• **What you have to do**
Reproduce exactly the lines below from the one containing "(* ===== verification/Forward.v ===== *)" through the one containing "TryCommit Control LoopEvent.", including both, and nothing else.

Source records:
○ ○ ○

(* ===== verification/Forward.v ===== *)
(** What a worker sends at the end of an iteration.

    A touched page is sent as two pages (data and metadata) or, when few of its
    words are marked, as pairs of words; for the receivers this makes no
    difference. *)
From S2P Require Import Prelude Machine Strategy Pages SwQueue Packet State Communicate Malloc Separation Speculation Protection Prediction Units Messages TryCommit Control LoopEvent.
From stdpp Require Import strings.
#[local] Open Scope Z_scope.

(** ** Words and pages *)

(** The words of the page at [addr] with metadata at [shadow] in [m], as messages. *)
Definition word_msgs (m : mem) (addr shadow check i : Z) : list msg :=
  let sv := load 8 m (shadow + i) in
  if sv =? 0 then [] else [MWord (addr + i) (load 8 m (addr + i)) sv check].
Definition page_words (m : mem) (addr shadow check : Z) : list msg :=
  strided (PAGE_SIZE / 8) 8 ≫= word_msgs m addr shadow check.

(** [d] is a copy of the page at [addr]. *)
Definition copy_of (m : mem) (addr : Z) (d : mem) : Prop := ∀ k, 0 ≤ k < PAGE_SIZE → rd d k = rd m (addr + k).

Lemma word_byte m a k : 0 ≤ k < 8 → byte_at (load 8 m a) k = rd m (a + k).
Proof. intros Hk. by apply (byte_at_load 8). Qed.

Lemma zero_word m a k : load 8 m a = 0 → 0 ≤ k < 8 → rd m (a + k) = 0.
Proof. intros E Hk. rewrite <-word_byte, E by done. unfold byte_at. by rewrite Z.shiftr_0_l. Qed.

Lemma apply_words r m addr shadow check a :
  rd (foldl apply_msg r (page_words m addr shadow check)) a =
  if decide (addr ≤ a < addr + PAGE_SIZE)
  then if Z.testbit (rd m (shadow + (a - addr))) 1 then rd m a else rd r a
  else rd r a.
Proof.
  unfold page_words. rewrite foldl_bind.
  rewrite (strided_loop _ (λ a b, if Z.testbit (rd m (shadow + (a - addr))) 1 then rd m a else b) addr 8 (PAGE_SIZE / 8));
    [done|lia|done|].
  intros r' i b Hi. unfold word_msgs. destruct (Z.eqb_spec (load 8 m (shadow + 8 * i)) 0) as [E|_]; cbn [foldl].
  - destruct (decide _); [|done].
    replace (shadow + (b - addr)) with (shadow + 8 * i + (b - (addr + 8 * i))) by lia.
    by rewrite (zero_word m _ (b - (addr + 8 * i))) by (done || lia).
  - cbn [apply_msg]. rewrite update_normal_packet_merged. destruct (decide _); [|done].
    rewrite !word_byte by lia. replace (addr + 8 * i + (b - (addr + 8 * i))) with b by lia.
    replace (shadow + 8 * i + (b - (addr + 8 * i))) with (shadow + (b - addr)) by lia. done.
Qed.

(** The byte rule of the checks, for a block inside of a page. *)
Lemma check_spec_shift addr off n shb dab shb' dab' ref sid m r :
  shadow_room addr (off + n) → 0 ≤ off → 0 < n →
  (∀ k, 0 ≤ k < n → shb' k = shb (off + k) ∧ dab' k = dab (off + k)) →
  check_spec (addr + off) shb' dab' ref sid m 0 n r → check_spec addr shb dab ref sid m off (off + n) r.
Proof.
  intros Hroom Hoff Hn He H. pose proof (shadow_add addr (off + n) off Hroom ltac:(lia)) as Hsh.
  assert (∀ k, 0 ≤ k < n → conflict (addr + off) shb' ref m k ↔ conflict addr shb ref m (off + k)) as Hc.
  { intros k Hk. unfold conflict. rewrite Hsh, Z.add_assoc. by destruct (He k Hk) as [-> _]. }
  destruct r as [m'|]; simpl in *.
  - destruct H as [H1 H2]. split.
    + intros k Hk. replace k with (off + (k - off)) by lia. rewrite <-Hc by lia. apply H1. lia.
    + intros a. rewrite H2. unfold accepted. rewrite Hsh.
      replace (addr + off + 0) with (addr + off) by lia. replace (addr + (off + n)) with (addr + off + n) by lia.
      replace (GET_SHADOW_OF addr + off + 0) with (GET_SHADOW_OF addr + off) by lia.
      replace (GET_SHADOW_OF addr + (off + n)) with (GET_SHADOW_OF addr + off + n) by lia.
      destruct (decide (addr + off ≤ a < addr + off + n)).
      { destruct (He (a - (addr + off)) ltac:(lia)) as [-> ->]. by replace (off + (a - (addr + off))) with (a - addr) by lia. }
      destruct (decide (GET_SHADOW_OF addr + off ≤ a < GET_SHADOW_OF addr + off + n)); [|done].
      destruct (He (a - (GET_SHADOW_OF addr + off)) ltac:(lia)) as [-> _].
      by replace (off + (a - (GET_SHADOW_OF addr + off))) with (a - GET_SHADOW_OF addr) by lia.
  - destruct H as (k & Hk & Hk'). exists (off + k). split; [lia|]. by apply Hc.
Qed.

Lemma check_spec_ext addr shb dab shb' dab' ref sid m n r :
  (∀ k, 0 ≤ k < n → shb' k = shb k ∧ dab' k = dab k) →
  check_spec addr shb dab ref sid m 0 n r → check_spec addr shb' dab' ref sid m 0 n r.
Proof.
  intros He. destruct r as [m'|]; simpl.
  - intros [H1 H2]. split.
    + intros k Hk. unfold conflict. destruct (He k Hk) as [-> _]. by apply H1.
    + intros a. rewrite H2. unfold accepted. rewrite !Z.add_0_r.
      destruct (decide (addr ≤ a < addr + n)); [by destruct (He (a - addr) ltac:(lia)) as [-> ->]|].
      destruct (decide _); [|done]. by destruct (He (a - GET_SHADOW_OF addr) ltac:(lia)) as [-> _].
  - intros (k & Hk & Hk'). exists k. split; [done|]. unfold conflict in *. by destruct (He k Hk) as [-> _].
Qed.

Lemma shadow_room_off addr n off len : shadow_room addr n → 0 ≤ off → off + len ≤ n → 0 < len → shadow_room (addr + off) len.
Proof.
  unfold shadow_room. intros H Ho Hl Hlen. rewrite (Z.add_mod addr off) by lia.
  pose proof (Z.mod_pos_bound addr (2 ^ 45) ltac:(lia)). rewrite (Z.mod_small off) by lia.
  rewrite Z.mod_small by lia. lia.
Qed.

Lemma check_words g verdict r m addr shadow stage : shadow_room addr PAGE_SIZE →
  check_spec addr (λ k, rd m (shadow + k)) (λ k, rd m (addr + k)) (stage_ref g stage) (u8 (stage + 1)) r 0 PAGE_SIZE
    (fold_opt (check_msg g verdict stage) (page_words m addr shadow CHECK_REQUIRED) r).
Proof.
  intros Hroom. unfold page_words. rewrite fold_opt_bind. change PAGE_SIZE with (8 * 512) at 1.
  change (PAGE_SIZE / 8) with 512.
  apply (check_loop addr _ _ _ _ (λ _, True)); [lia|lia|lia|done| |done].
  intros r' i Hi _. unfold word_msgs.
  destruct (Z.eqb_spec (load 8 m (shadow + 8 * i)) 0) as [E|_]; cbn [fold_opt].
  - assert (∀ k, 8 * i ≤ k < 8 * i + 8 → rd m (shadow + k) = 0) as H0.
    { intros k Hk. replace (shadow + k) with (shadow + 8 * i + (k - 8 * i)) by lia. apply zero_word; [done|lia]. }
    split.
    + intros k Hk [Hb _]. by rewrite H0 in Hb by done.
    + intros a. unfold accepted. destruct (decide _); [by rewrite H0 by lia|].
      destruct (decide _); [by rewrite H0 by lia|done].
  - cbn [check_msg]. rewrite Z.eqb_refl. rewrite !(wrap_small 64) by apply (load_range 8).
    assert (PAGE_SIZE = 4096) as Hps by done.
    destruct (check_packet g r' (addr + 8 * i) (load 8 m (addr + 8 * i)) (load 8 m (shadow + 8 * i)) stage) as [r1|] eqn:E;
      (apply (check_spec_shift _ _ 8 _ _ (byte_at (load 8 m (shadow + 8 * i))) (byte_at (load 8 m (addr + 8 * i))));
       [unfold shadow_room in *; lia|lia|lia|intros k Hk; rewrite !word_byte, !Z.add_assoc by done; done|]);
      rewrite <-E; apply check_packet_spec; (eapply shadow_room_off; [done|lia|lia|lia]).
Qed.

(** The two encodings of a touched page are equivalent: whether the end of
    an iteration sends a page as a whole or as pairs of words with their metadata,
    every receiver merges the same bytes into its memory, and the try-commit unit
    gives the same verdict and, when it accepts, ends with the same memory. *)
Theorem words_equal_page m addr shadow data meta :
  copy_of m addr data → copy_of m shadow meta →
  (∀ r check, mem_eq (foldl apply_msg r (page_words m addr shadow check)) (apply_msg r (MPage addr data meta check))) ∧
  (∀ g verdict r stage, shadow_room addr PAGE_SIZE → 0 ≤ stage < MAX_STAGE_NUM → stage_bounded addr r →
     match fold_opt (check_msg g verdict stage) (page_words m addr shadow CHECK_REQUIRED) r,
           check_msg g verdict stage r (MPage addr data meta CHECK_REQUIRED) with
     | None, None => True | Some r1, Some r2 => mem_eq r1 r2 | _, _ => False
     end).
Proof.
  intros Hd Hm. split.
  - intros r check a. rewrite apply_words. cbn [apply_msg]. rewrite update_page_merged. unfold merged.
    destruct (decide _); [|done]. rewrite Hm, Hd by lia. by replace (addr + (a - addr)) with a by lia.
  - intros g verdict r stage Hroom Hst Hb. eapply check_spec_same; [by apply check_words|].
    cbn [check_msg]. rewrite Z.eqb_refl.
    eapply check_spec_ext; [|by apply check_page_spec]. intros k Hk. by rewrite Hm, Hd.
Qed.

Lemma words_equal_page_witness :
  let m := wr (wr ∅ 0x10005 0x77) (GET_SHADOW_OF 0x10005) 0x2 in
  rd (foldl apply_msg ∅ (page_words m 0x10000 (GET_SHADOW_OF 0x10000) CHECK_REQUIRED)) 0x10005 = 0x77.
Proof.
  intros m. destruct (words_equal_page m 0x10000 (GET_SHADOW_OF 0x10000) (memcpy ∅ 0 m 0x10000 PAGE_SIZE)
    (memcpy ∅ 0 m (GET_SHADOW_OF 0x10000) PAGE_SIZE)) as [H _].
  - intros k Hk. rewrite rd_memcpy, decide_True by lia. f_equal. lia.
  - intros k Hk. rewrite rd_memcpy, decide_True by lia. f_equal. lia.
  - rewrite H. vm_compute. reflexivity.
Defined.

○ ○ ○

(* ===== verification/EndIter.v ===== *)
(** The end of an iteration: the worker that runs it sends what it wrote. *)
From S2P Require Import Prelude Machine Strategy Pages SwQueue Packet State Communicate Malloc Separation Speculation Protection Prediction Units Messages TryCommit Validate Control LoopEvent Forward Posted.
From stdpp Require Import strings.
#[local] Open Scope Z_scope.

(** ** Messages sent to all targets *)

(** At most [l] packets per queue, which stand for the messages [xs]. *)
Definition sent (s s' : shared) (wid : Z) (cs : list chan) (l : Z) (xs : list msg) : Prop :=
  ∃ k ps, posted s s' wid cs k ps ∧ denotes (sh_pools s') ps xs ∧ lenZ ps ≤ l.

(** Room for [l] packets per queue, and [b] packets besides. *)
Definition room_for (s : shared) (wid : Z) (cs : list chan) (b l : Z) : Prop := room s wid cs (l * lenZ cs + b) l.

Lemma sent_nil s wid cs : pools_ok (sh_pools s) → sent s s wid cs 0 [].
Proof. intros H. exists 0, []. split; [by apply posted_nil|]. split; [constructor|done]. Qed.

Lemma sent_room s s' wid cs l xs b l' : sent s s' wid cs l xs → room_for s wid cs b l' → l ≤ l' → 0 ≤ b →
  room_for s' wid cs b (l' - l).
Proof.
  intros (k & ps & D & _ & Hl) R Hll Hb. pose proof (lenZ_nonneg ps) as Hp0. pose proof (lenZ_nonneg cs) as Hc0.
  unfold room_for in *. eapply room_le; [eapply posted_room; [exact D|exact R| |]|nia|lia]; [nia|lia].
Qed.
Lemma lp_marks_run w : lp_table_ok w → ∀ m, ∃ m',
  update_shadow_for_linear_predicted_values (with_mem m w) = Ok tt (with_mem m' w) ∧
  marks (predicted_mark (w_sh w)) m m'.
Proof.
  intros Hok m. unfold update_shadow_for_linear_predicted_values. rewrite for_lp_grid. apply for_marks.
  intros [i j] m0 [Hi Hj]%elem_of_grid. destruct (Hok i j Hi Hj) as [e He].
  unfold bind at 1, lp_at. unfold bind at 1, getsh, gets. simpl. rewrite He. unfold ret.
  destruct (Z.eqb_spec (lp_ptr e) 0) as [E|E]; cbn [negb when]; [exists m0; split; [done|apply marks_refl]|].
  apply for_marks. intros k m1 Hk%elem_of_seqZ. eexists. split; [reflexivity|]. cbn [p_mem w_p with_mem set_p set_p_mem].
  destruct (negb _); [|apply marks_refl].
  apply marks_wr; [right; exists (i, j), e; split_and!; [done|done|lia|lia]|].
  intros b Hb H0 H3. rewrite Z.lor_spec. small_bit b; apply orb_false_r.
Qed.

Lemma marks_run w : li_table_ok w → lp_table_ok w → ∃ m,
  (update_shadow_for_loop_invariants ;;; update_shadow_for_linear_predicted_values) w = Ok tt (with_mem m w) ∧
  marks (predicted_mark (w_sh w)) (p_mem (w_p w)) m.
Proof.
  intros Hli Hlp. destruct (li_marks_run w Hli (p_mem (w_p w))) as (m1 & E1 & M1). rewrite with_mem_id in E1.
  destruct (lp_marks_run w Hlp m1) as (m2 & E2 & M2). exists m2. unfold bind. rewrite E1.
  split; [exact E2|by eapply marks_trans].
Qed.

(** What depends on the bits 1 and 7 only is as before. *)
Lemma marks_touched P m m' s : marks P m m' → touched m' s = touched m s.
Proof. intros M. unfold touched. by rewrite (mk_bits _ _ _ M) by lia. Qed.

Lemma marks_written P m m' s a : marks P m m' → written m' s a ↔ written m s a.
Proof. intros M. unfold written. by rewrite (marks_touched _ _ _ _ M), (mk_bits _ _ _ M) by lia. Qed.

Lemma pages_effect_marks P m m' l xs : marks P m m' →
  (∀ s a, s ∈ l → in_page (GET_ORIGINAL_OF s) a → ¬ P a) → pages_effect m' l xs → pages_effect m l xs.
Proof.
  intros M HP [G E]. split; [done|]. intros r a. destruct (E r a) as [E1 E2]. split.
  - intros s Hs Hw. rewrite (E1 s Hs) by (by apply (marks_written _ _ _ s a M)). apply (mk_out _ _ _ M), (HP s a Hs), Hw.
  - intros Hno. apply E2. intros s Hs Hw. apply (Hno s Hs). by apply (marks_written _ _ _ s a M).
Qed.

○ ○ ○

• **Reply to the exercise**
(* ===== verification/Forward.v ===== *)
(** What a worker sends at the end of an iteration.

    A touched page is sent as two pages (data and metadata) or, when few of its
    words are marked, as pairs of words; for the receivers this makes no
    difference. *)
From S2P Require Import Prelude Machine Strategy Pages SwQueue Packet State Communicate Malloc Separation Speculation Protection Prediction Units Messages TryCommit Control LoopEvent.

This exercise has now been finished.